*** Block opens ***

(** Reading the items of a list object. *)
Definition get_list (r : ref) : M (list Z) :=
  fun s =>
    match heap s !! r with
    | Some items => (s, inr items)
    | None => (s, inl BadReference)
    end.

(** [r[i] = v] for an index [i] that is not negative: in place, and an
    [IndexError] out of range. *)
Definition setitem (r : ref) (i : nat) (v : Z) : M unit :=
  fun s =>
    match heap s !! r with
    | Some items =>
        if (i <? length items)%nat
        then ({| clock := clock s;
                 heap := <[r := <[i := v]> items]> (heap s);
                 log := log s |},
              inr tt)
        else (s, inl IndexError)
    | None => (s, inl BadReference)
    end.

Definition datetime_today : M datetime := fun s => (s, inr (clock s)).

Definition py_or (a : option Z) (b : Z) : M Z :=
  match a with
  | Some x => ret (Z.lor x b)
  | None => raise TypeError
  end.

Definition send_data (sender : IrSender) (data : ref) (mask : Z)
    (has_header : bool) (nb_packets : Z) : M unit :=
  fun s =>
    ({| clock := clock s;
        heap := heap s;
        log := log s ++ [ {| sent_sender := sender; sent_data := data;
                             sent_mask := mask; sent_header := has_header;
                             sent_packets := nb_packets |} ] |},
     inr tt).

(** [sum(data[:-1])] reads the items of [data]; the slice is a copy that
    nothing else refers to. *)
Definition __send_command (self : Mitsubishi)
    (climate_mode temperature fan_mode vanne_vertical_mode
     vanne_horizontal_mode isee_mode area_mode : Z)
    (start_time end_time : option datetime) (power_mode : Z) : M unit :=
  let sender :=
    {| sender_gpio_pin := gpio_pin self;
       sender_protocol := "NEC";
       sender_config :=
         {| leading_pulse_duration := Delay.HdrMark;
            leading_gap_duration := Delay.HdrSpace;
            one_pulse_duration := Delay.BitMark;
            one_gap_duration := Delay.OneSpace;
            zero_pulse_duration := Delay.BitMark;
            zero_gap_duration := Delay.ZeroSpace;
            trailing_pulse_duration := Delay.RptMark;
            trailing_gap_duration := Delay.RptSpace |};
       sender_log_level := log_level self |} in
  data ← new_list [0x23; 0xCB; 0x26; 0x01; 0x00; 0x20;
                    0x08; 0x06; 0x30; 0x45; 0x67; 0x00;
                    0x00; 0x00; 0x00; 0x00; 0x00; 0x1F];
  setitem data Index.Power power_mode;;
  setitem data Index.ClimateAndISee (Z.lor climate_mode isee_mode);;
  setitem data Index.Temperature
    (Z.max Constants.MinTemp (Z.min Constants.MaxTemp temperature) - 16);;
  climate_and_vanne ←
    py_or (ClimateMode.climate2 climate_mode) vanne_horizontal_mode;
  setitem data Index.ClimateAndHorizontalVanne climate_and_vanne;;
  setitem data Index.FanAndVerticalVanne
    (Z.lor fan_mode vanne_vertical_mode);;
  now ← datetime_today;
  setitem data Index.Clock (hour now * (minute now / 10));;
  setitem data Index.EndTime
    match end_time with
    | None => 0
    | Some t => hour t * (minute t / 10)
    end;;
  setitem data Index.StartTime
    match start_time with
    | None => 0
    | Some t => hour t * (minute t / 10)
    end;;
  let time_control :=
    match end_time, start_time with
    | Some _, Some _ => TimeControlMode.ControlBoth
    | Some _, None => TimeControlMode.ControlEnd
    | None, Some _ => TimeControlMode.ControlStart
    | None, None => TimeControlMode.NoTimeControl
    end in
  setitem data Index.TimeControlAndArea (Z.lor time_control area_mode);;
  items ← get_list data;
  setitem data Index.CRC (sum (but_last items) mod (Constants.MaxMask + 1));;
  send_data sender data Constants.MaxMask true Constants.NbPackets.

*** Block closes ***

DESCRIPTION OF THE TASK: Using the listing above, find how many lines include "IndexError"; reply with the number and no other words.

ANSWER BELOW: 2